Olivia Robertson - The Call of Isis Fourteen

Illustration by Olivia Robertson, Chapter Fourteen

"Our area of shared projection"

The Call of Isis

by

Olivia Robertson

14. A Drama of Many Lives.

One morning in London I was not feeling very well; so I lay on my bed, resting. I was not asleep. Suddenly I was transported to another place in another century. Yet I retained enough of my modern consciousness to record what I experienced.

In personality, I was very young and gay. I was moving swiftly through a charming, fairly small room. I knew it to be in a seventeenth-century French château, and in time, about 1672. What made the apartment so delightful was that it was panelled in new oak - a pale golden colour. Nowadays one usually only sees old dark oak panels. Moreover, unlike our present custom of leaving oak severely unadorned, the details of the panelling were lightly touched with gilding. This gave a quaint effect wholly pleasing, yet to our modern eyes, inappropriate. Also the room was much more bare than even the most austere of our interiors would allow; for there were no carpets that I could see. The floor was bare wood, beautifully polished. In fact the place looked new, very well kept, shining with cleanliness.

I cheerfully glided through this room into one that directly led from it, about the same size. At the far end of it stood a short youngish man - about thirty, but possibly younger. He was dressed in the costume of the reign of Louis Quatorze, with brown curling wig and neat brown clothes. What struck me was the natural ease with which he wore his clothes, as if they were a part of him: unlike modern actors I had seen in period costume in the Comédie-Française, and historical plays and films. There was that indefinable reality of clothes worn in their true period.

Anyway, I advanced towards this amiable gentleman, my arms outstretched towards him. My feelings were those of one greeting a dearly loved cousin.

Then, to my unutterable disappointment, I was back in Kensington, lying on my bed! This experience had been as real as my present-day existence. I was convinced of its actuality. It had not been a mere memory of a past reincarnation, It had been a re-living.

This is why the word 'reincarnation' does not entirely satisfy those who have had experience of re-living another life. As the 'Now' of the experience is as real as the 'Now' of the twentieth century, can one say that previous centuries only bring us memories? Indeed, a re-living of a previous moment in the so-called 'past' is more actual in self-consciousness than mere memory of 'yesterday'.

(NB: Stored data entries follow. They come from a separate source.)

(** * Cohen's d for two independent samples

    A shallow embedding of the function [cohend] of the effect-size notebook

<<
      def cohend(d1, d2):
          n1, n2 = len(d1), len(d2)
          s1, s2 = var(d1, ddof=1), var(d2, ddof=1)
          s = sqrt(((n1 - 1) * s1 + (n2 - 1) * s2) / (n1 + n2 - 2))
          u1, u2 = mean(d1), mean(d2)
          return (u1 - u2) / s
>>

    with [mean] and [var] from numpy and [sqrt] from math.

    The body is embedded twice, statement by statement.

    Exact arithmetic ([cohend]).  The values are the special values of
    floating-point arithmetic (the two infinities and not-a-number, with
    the rules that produce and propagate them) and the real numbers:
    rounding, overflow, underflow and the sign of zero are left out.  This
    embedding carries the properties that rest on those rules alone (no
    exception, not-a-number on undersized samples and on observations that
    are not finite, the effect of swapping the arguments) and the laws of
    the statistic that hold for real numbers only.

    Binary64 ([Binary64.cohend]).  The values are the binary64 floats of
    the machine, every operation is the correctly rounded one, and the
    reductions of numpy are written out: the pairwise summation of
    [add.reduce] and the two passes of [var].  The interpreter state
    records the warnings numpy issues.  Whatever is stated of the value a
    call returns for given floats is stated in this embedding.

    Effects.  Python statements run in an interpreter state and may raise;
    the body of [cohend] is written in a state-and-exception monad, one bind
    per call that can raise or warn. *)

From Stdlib Require Import Reals Lra Lia ZArith List Permutation String.
From Stdlib Require Floats Uint63.
Import ListNotations.

Open Scope R_scope.

(** * The program in exact arithmetic *)

(** ** Floating-point values *)

Inductive num : Type :=
| Fin (x : R)      (* a finite number *)
| PInf             (* inf *)
| NInf             (* -inf *)
| NaN.             (* nan *)

(** The value of [x / 0] and of [x * inf] for a finite [x]: an infinity with
    the sign of [x], and not-a-number for [x = 0]. *)
Definition signed_inf (x : R) : num :=
  match total_order_T x 0 with
  | inleft (left _) => NInf
  | inleft (right _) => NaN
  | inright _ => PInf
  end.

Definition fneg (a : num) : num :=
  match a with
  | Fin x => Fin (- x)
  | PInf => NInf
  | NInf => PInf
  | NaN => NaN
  end.

Definition fadd (a b : num) : num :=
  match a, b with
  | NaN, _ | _, NaN => NaN
  | Fin x, Fin y => Fin (x + y)
  | PInf, NInf | NInf, PInf => NaN
  | PInf, _ | _, PInf => PInf
  | NInf, _ | _, NInf => NInf
  end.

Definition fsub (a b : num) : num := fadd a (fneg b).

Definition fmul (a b : num) : num :=
  match a, b with
  | NaN, _ | _, NaN => NaN
  | Fin x, Fin y => Fin (x * y)
  | Fin x, PInf | PInf, Fin x => signed_inf x
  | Fin x, NInf | NInf, Fin x => signed_inf (- x)
  | PInf, PInf | NInf, NInf => PInf
  | PInf, NInf | NInf, PInf => NInf
  end.

(** numpy's division of float64 scalars: a zero divisor raises nothing, the
    quotient is an infinity or not-a-number. *)
Definition fdiv (a b : num) : num :=
  match a, b with
  | NaN, _ | _, NaN => NaN
  | Fin x, Fin y =>
      if Req_dec_T y 0 then signed_inf x else Fin (x / y)
  | Fin _, (PInf | NInf) => Fin 0
  | (PInf | NInf), (PInf | NInf) => NaN
  | PInf, Fin y => if Rlt_dec y 0 then NInf else PInf
  | NInf, Fin y => if Rlt_dec y 0 then PInf else NInf
  end.

(** A Python int used in float arithmetic. *)
Definition of_int (z : Z) : num := Fin (IZR z).

(** [len] of a sequence. *)
Definition len {A : Type} (l : list A) : Z := Z.of_nat (List.length l).

(** ** Interpreter state, exceptions, and the monad of statements *)

(** The state a cell of the notebook works on: the words of numpy's global
    random generator (set by [seed], advanced by [randn]) and the lines
    printed so far. *)
Record World : Type := mkWorld {
  random_state : list Z;
  stdout : list string
}.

The vital link, then, in reincarnation experiences is the self-conscious awareness of the 'Now'. It is the juxtaposition of 'I' with time passing.

To understand how consciousness works, one needs to study the process called 'reading a book'. When I was a child, I was told by other children how long it took for one to 'get into' a book, Some books took a long time to enter, but were worth it. Victorian books could almost totally involve one, so that, hidden in hay-loft or attic, one lost track of meal-times, of time itself. One was totally identified with 'Jane Eyre' or 'David Copperfield.'

Of course we children knew that such identification was transient: that we had to come back from the delicious trance of daydreaming to everyday existence. And, for book addicts, daily life at school and home was less interesting, however apparently pleasant, than the most harrowing adventures in 'book-land.'

When I was about ten I wrote a book about my own adventures in what I called History Land. My technique was to 'go into' a chosen period of history inside a history book, Each of my chapters recorded various adventures, being killed by druids and priests or being chased by Roundheads! However, when I was about to be decapitated, burnt, or stabbed with a dagger, I would escape from the experience 'through the margin'. As each page of the book had this blank margin, it offered a way out.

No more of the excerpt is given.